This program consists of a classifier that is able to decide whether a movie review is good or bad. The classifier is trained on an IMDB movie review dataset of 50k reviews. The program also spits out the accuracy and precision of the classifier.
- Numpy
- Pandas
- NLTK
- BeautifulSoup
- SciKit Learn
- Matplotlib
The data we used is taken from Kaggle - IMDB 50K Movie Reviews, which was in turn taken from a Stanford dataset (look to References for more).
In particular, merged_data.csv
is the the combination of the 'train' and 'test' files into one big file. We decided to merge them to be able to manage the proportion of the train and test set.
Instead, toy_data.csv
is just a smaller version of the data.
First of all, the required libraries have to be installed on the local machine to be able to run the program.

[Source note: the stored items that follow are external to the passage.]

Lemma merge_result_without_metadata_witness :
  exists rd,
    VDict [("a", VList [VInt 1; VInt 2])] = VDict rd
    /\ dict_mem rd DEFAULT_METADATA_KEY = false.
Proof.
  apply (merge_result_without_metadata no_external
           [VDict [("a", VList [VInt 1]);
                   (DEFAULT_METADATA_KEY, VDict [("a", VStr "keep")])];
            VDict [("a", VList [VInt 2]);
                   (DEFAULT_METADATA_KEY, VDict [("a", VStr "replace")])];
            VDict [("a", VList [VInt 1; VInt 2]);
                   (DEFAULT_METADATA_KEY, VDict [("a", VStr "replace")])]]
           false no_options).
  reflexivity.
Defined.

(** * Further properties of the overlay *)

Lemma str_or_tuple_eqb_refl (a : str_or_tuple) :
  hashable_arg a = true -> str_or_tuple_eqb a a = true.
Proof.
  destruct a; simpl; intros H; try discriminate.
  - apply String.eqb_refl.
  - now destruct (list_eq_dec string_dec l l).
Qed.

Lemma str_or_tuple_eqb_eq (a b : str_or_tuple) :
  str_or_tuple_eqb a b = true -> a = b.
Proof.
  destruct a, b; simpl; intros H; try discriminate.
  - apply String.eqb_eq in H. now subst.
  - destruct (list_eq_dec string_dec l l0); [now subst | discriminate].
Qed.
(** C9: each handler writes its own part of [this].  [trackMouse] leaves
    [keystrokeTimings], [lastKeyDown] and [startTime] as they were;
    [trackKeyDown] leaves [mouseMovements], [keystrokeTimings] and
    [startTime]; [trackKeyUp] leaves [mouseMovements], [lastKeyDown] (the
    marker stays) and [startTime]. *)
Theorem handlers_frame (env : Env) (w : World) :
  (forall e, exists w',
      trackMouse e env w = Return tt w' /\
      keystrokeTimings (this w') = keystrokeTimings (this w) /\
      lastKeyDown (this w') = lastKeyDown (this w) /\
      startTime (this w') = startTime (this w)) /\
  (forall e, exists w',
      trackKeyDown e env w = Return tt w' /\
      mouseMovements (this w') = mouseMovements (this w) /\
      keystrokeTimings (this w') = keystrokeTimings (this w) /\
      startTime (this w') = startTime (this w)) /\
  (forall e, exists w',
      trackKeyUp e env w = Return tt w' /\
      mouseMovements (this w') = mouseMovements (this w) /\
      lastKeyDown (this w') = lastKeyDown (this w) /\
      startTime (this w') = startTime (this w)).
Proof.
  split; [|split]; intros e.
  - eexists. rewrite trackMouse_run. repeat split.
  - destruct (trackKeyDown_cases env w e) as [H|H];
      eexists; rewrite H; repeat split.
  - destruct (trackKeyUp_cases env w e) as [H|(marker & _ & _ & H)];
      eexists; rewrite H; repeat split.
Qed.

(** C2, where the code departs from it: a keyup that matches the marker when
    a record was pushed before pushes a record whose flight time is NaN,
    which is not at or above 0.  The subtraction reads the property [t] of
    the previous record, and no record has it. *)
Theorem trackKeyUp_later_flightTime_nan (env : Env) (w : World)
        (e : KeyboardEvent) (marker : KeydownMarker) :
  lastKeyDown (this w) = Some marker ->
  key e = kd_key marker ->
  keystrokeTimings (this w) <> [] ->
  exists w' r,
    trackKeyUp e env w = Return tt w' /\
    keystrokeTimings (this w') = keystrokeTimings (this w) ++ [r] /\
    ks_dwellTime r = (clock env (reads w) - kd_time marker)%float /\
    ks_flightTime r = nan /\
    (0 <=? ks_flightTime r)%float = false.
Proof.
  intros Hm Hk Hne.
  rewrite (trackKeyUp_run env w e Hm Hk).
  exists (mkWorld
            (set_keystrokeTimings
               (keystrokeTimings (this w) ++ [keyup_record env w e marker])
               (this w))
            (reads w + keyup_reads w)).
  exists (keyup_record env w e marker).
  unfold keyup_record.
  destruct (keystrokeTimings (this w)) as [|k kt] eqn:E; [congruence|].
  cbn [this set_keystrokeTimings keystrokeTimings ks_dwellTime ks_flightTime].
  repeat split; reflexivity.
Qed.

(** The second of two presses in order (a down at 100, up at 150; b down at
    200, up at 260): its dwell time is 60 and its flight time is NaN. *)
Lemma trackKeyUp_later_flightTime_nan_witness :
  exists w' r,
    trackKeyUp key_b (host [0; 0; 100; 150; 200; 260; 260]%float)
      second_key_down =
      Return tt w' /\
    keystrokeTimings (this w') =
      keystrokeTimings (this second_key_down) ++ [r] /\
    ks_dwellTime r = (260 - 200)%float /\
    ks_flightTime r = nan /\
    (0 <=? ks_flightTime r)%float = false.
Proof.
  apply (@trackKeyUp_later_flightTime_nan
           (host [0; 0; 100; 150; 200; 260; 260]%float) second_key_down key_b
           (mkKeydownMarker 200%float "b" "KeyB")).
  - vm_compute. reflexivity.
  - reflexivity.
  - vm_compute. discriminate.
Defined.

(* ================================================================= *)
(** ** Properties of [getBiometrics] *)

(** C1, where the code departs from it: with two records or more, every
    delta the code computes is [undefined - undefined], so [avgFlightTime] is
    NaN and not the mean of the deltas between the capture times.  With fewer
    than two records it is 0, as the claim says. *)
Theorem avgFlightTime_nan (env : Env) (w : World) :
  (2 <= List.length (keystrokeTimings (this w)))%nat ->
  exists b w',
    getBiometrics env w = Return b w' /\
    avgFlightTime (keyboard b) = nan.
Proof.
  intros Hlen. rewrite getBiometrics_run. eexists. eexists.
  split; [reflexivity|].
  cbn [summary_of keyboard]. unfold keyboard_of.
  destruct (keystrokeTimings (this w)) as [|k1 [|k2 kt]];
    cbn [List.length] in Hlen; try lia.
  change (0 <? List.length (k1 :: k2 :: kt))%nat with true.
  cbn [skipn avgFlightTime].
  rewrite reduce_sum_nan by discriminate.
  rewrite div_nan_l. reflexivity.
Qed.

(** After the two presses of [two_keys], released at 150 and at 260, the mean
    of the deltas between the capture times is 110; the summary has NaN. *)
Lemma avgFlightTime_nan_witness :
  List.length (keystrokeTimings (this two_keys)) = 2%nat /\
  exists b w',
    getBiometrics (host [0; 0; 100; 150; 200; 260; 260; 300; 300]%float)
      two_keys = Return b w' /\
    avgFlightTime (keyboard b) = nan.
Proof.
  split; [reflexivity|].
  apply (@avgFlightTime_nan
           (host [0; 0; 100; 150; 200; 260; 260; 300; 300]%float) two_keys).
  vm_compute. lia.
Defined.

(** With fewer than two records the average flight time is 0. *)
Lemma avgFlightTime_zero (env : Env) (w : World) :
  (List.length (keystrokeTimings (this w)) < 2)%nat ->
  exists b w',
    getBiometrics env w = Return b w' /\
    avgFlightTime (keyboard b) = 0%float.
Proof.
  intros Hlen. rewrite getBiometrics_run. eexists. eexists.
  split; [reflexivity|].
  cbn [summary_of keyboard]. unfold keyboard_of.
  destruct (keystrokeTimings (this w)) as [|k1 [|k2 kt]];
    cbn [List.length] in Hlen; try lia; reflexivity.
Qed.

(** C4, as the code has it: [avgVelocity] is the mean of the instantaneous
    velocities of the consecutive pairs whose time-delta is above 0 (a pair
    with time-delta 0 is left out of the mean, it is not counted as a 0), and
    0 when there is no such pair; the movement pattern has one entry for each
    consecutive pair, whose velocity is distance over time-delta in seconds,
    and 0 when the time-delta is not above 0; moves at (0,0) at t0 and (3,4)
    at t0 + 1000 ms give the entry (3, 4, 1, 5) and the average 5. *)
Theorem avgVelocity_mean_of_moving_pairs :
  (forall (env : Env) (w : World),
      exists b w',
        getBiometrics env w = Return b w' /\
        avgVelocity (mouse b) =
          mean (map pair_velocity
                  (filter pair_moving (pairs (mouseMovements (this w))))) /\
        movementPattern (mouse b) =
          map pair_movement (pairs (mouseMovements (this w)))) /\
  (forall env : Env,
      exists b w',
        getBiometrics env two_moves = Return b w' /\
        nth_error (movementPattern (mouse b)) 0 =
          Some (mkMovement 3 4 1 5)%float /\
        avgVelocity (mouse b) = 5%float).
Proof.
  split.
  - intros env w. rewrite getBiometrics_run. eexists. eexists.
    split; [reflexivity|]. cbn [summary_of mouse]. apply mouse_of_pairs.
  - intros env. rewrite getBiometrics_run. eexists. eexists.
    split; [reflexivity|]. cbn [summary_of mouse].
    split; vm_compute; reflexivity.
Qed.

(** C4 as stated fails: for the three moves of [three_moves] the first pair
    has time-delta 0 and velocity 0, the second has velocity 5; the mean over
    all the pairs is 2.5, and [avgVelocity] is 5. *)
Lemma avgVelocity_all_pairs_counterexample :
  mean (map pair_velocity (pairs (mouseMovements (this three_moves)))) =
    2.5%float /\
  option_map (fun b => avgVelocity (mouse b))
    (returned (getBiometrics (host []) three_moves)) = Some 5%float /\
  ~ (forall b w',
        getBiometrics (host []) three_moves = Return b w' ->
        avgVelocity (mouse b) =
          mean (map pair_velocity (pairs (mouseMovements (this three_moves))))).
Proof.
  split; [vm_compute; reflexivity|].
  split; [vm_compute; reflexivity|].
  intros H.
  specialize (H _ _ (getBiometrics_run (host []) three_moves)).
  apply (f_equal (fun x => (x =? 5)%float)) in H.
  vm_compute in H. discriminate.
Qed.

(** C5, where the code departs from it: [getBiometrics] returns for every
    state, and with no keystroke record the keyboard aggregates are 0, 0 and
    the empty list; with fewer than two mouse samples [avgVelocity] is 0 and
    the movement pattern is empty, but [totalDistance] is not 0: the property
    is assigned only in the branch for two samples or more, so it is absent
    from the summary. *)
Theorem getBiometrics_defaults (env : Env) (w : World) :
  exists b w',
    getBiometrics env w = Return b w' /\
    ((List.length (mouseMovements (this w)) < 2)%nat ->
       avgVelocity (mouse b) = 0%float /\
       movementPattern (mouse b) = [] /\
       totalDistance (mouse b) = Undefined) /\
    (keystrokeTimings (this w) = [] ->
       avgDwellTime (keyboard b) = 0%float /\
       avgFlightTime (keyboard b) = 0%float /\
       keyPattern (keyboard b) = []).
Proof.
  rewrite getBiometrics_run. eexists. eexists.
  split; [reflexivity|]. cbn [summary_of mouse keyboard]. split.
  - intros Hlen. unfold mouse_of.
    destruct (Nat.ltb_spec 1 (List.length (mouseMovements (this w))));
      [lia|]. repeat split.
  - intros Hnil. rewrite Hnil. repeat split.
Qed.

(** Right after [startTracking()]: every aggregate has its default, and
    [totalDistance] is undefined. *)
Lemma getBiometrics_defaults_witness :
  exists b w',
    getBiometrics (host [0; 0; 5; 5]%float) (session [0; 0]%float []) =
      Return b w' /\
    (avgVelocity (mouse b) = 0%float /\
     movementPattern (mouse b) = [] /\
     totalDistance (mouse b) = Undefined) /\
    (avgDwellTime (keyboard b) = 0%float /\
     avgFlightTime (keyboard b) = 0%float /\
     keyPattern (keyboard b) = []).
Proof.
  destruct (getBiometrics_defaults (host [0; 0; 5; 5]%float)
              (session [0; 0]%float []))
    as (b & w' & Hrun & Hmouse & Hkeys).
  exists b, w'. split; [exact Hrun|]. split.
  - apply Hmouse. vm_compute. lia.
  - apply Hkeys. reflexivity.
Defined.
(** * Facts about arrays *)

Lemma shape_eqb_true (s t : list nat) : shape_eqb s t = true <-> s = t.
Proof.
  unfold shape_eqb. destruct (list_eq_dec Nat.eq_dec s t); split;
    intros; congruence.
Qed.

Lemma shape_eqb_refl (s : list nat) : shape_eqb s s = true.
Proof. now apply shape_eqb_true. Qed.

Lemma shape_eqb_false (s t : list nat) : s <> t -> shape_eqb s t = false.
Proof.
  intros Hn. destruct (shape_eqb s t) eqn:E; [|reflexivity].
  apply shape_eqb_true in E. contradiction.
Qed.

Lemma bidx_lt (p i : nat) : i < p -> bidx p i = i.
Proof.
  unfold bidx. destruct (Nat.eqb_spec p 1); intros; lia.
Qed.

Lemma bdim_same (p : nat) : bdim p p = Some p.
Proof. unfold bdim. now rewrite Nat.eqb_refl. Qed.

Lemma bdim_one_r (p : nat) : bdim p 1 = Some p.
Proof.
  unfold bdim. destruct (Nat.eqb_spec p 1); [congruence|].
  reflexivity.
Qed.

Section ArrayFacts.

Context {F : Type} `{Scalar F}.

Local Abbreviation array := (ndarray F).

Lemma nth_rows (f : nat -> nat -> F) (c : nat) (d : F) :
  forall r s i j, i < r -> j < c ->
    nth (i * c + j) (flat_map (fun i => map (f i) (seq 0 c)) (seq s r)) d
    = f (s + i) j.
Proof.
  induction r as [|r IH]; intros s i j Hi Hj; [lia|].
  cbn [seq flat_map].
  destruct i as [|i].
  - rewrite app_nth1 by (rewrite length_map, length_seq; lia).
    cbn [Nat.mul Nat.add].
    rewrite nth_indep with (d' := f s 0)
      by (rewrite length_map, length_seq; lia).
    rewrite map_nth, seq_nth by lia. f_equal; lia.
  - rewrite app_nth2 by (rewrite length_map, length_seq; lia).
    rewrite length_map, length_seq.
    replace (S i * c + j - c) with (i * c + j) by lia.
    rewrite IH by lia. f_equal; lia.
Qed.

Lemma length_rows (f : nat -> nat -> F) (c : nat) :
  forall r s,
    length (flat_map (fun i => map (f i) (seq 0 c)) (seq s r)) = r * c.
Proof.
  induction r as [|r IH]; intros s; [reflexivity|].
  cbn [seq flat_map]. rewrite length_app, length_map, length_seq, IH. lia.
Qed.
Lemma copy_traces_loop context netMapping tb template mutate own
    (l : list pcbnew.item_ref) : forall w tbd,
  targetBoard context = Some tb ->
  boards w !! tb = Some tbd ->
  items w !! anchor_template (ctx_transform context) = Some template ->
  items w !! anchor_mutate (ctx_transform context) = Some mutate ->
  groups w !! gm_group (ctx_manager context) = Some own ->
  (forall (i : pcbnew.item_ref) it p,
     items w !! i = Some it -> pcbnew.parent_group it = Some p ->
     is_Some (groups w !! p)) ->
  (forall s, s ∈ l -> is_Some (items w !! s)) ->
  exists w' copies tbd',
    for_each l (copy_trace context netMapping) w = Ok (tt, w')
    /\ items w' = items w ++ copies
    /\ groups w' = groups w
    /\ hierpcb_log w' = hierpcb_log w
    /\ boards w' !! tb = Some tbd'
    /\ pcbnew.board_nets tbd' = pcbnew.board_nets tbd
    /\ pcbnew.board_items tbd'
       = pcbnew.board_items tbd ++ seq (length (items w)) (length l)
    /\ (forall (k : nat) s, l !! k = Some s ->
          exists src copy,
            items w !! s = Some src /\ copies !! k = Some copy
            /\ pcbnew.net copy = mapped_net netMapping tbd (netcode_of src)
            /\ pcbnew.item_type copy = pcbnew.item_type src).
Proof.
  induction l as [|s l IH]; intros w tbd Htb Hbd Ht Hm Hown Hparents Hvalid.
  - exists w, [], tbd. rewrite !app_nil_r. repeat (split; [done|]).
    intros k s Hk. by rewrite lookup_nil in Hk.
  - destruct (Hvalid s) as [src Hs]; [by left|].
    destruct (copy_trace_run context netMapping s w src tb tbd template mutate own
                Hs Htb Hbd Ht Hm Hown (fun p => Hparents s src p Hs))
      as (c & Hstep & Hnet & Hty & Hpc).
    set (w1 := set_items (items w ++ [c]) _) in Hstep.
    destruct (IH w1 (board_add_item (length (items w)) tbd) Htb)
      as (w' & copies & tbd' & Hrun & Hitems & Hg & Hlog & Hbd' & Hnets & Hbi & Hcopies).
    { simpl. apply list_lookup_insert_eq. by eapply lookup_lt_Some. }
    { simpl. by apply lookup_app_l_Some. }
    { simpl. by apply lookup_app_l_Some. }
    { exact Hown. }
    { intros i it p Hi. simpl in Hi. apply lookup_snoc_Some in Hi as [[_ Hi]|[_ <-]].
      - by apply (Hparents i it p).
      - apply Hpc. }
    { intros s' Hs'. simpl. destruct (Hvalid s') as [it' Hit']; [by right|].
      exists it'. by apply lookup_app_l_Some. }
    exists w', (c :: copies), tbd'.
    split; [cbn [for_each]; by rewrite (bind_ok _ _ _ _ _ Hstep)|].
    split; [by rewrite Hitems; simpl; rewrite <- app_assoc|].
    split; [done|]. split; [done|]. split; [done|]. split; [done|]. split.
    + rewrite Hbi. simpl. rewrite length_app, <- app_assoc. simpl.
      by rewrite Nat.add_1_r.
    + intros [|k] s' Hk; simpl in Hk.
      * injection Hk as <-. by exists src, c.
      * destruct (Hcopies k s' Hk) as (src' & copy & Hsrc' & Hcopy & Hnet' & Hty').
        destruct (Hvalid s') as [it' Hit']; [right; by eapply list_elem_of_lookup_2|].
        simpl in Hsrc'. rewrite (lookup_app_l_Some _ _ _ _ Hit') in Hsrc'.
        injection Hsrc' as <-. by exists it', copy.
Qed.

Lemma has_class_valid w classes (i : pcbnew.item_ref) :
  has_class w classes i = true -> is_Some (items w !! i).
Proof. unfold has_class. destruct (items w !! i); [by eexists|discriminate]. Qed.

Lemma mapped_net_mapped (netMapping : gmap Z Z) tbd code target :
  netMapping !! code = Some target ->
  target = 0 \/ target ∈ pcbnew.board_nets tbd ->
  mapped_net netMapping tbd code = Some target.
Proof.
  intros Hm Ht. unfold mapped_net. rewrite Hm.
  change (default 0 (Some target)) with target. by rewrite bool_decide_true.
Qed.

Lemma mapped_net_absent (netMapping : gmap Z Z) tbd code :
  netMapping !! code = None -> mapped_net netMapping tbd code = Some 0.
Proof.
  intros Hm. unfold mapped_net. rewrite Hm.
  change (default 0 None) with 0. rewrite bool_decide_true; [done|by left].
Qed.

With pip, it can be done by
$ pip install -r requirements.txt
.
The program is stored as sentiment_classifier.py
, so running it with python is all you need to do.
We decided to use NLTK because, being a toolkit released in 2001, it can give us insights in how things changed through time, to be able to compare it to the newer models that other courses will delve into.
The classifier training has various steps:
- Loading and cleaning the data
- Extract features from the reviews
- Feed the features to the classifier
- Analyze its accuracy
The most fundamental step was the Feature Extraction, as it required us to define what is important from the text and what is not.
We also decided to create features with the Bag of Words method: we do not have a specific list of words we are looking for, but we decided to look into various grammatical categories (Nouns, Verbs, Adjectives, Adverbs and Numbers) and lemmatize them (reduce them to their dictionary form) to have a manageable size of the features.
Andrew L. Maas, Raymond E. Daly, Peter T. Pham, Dan Huang, Andrew Y. Ng, and Christopher Potts. (2011). Learning Word Vectors for Sentiment Analysis. The 49th Annual Meeting of the Association for Computational Linguistics (ACL 2011).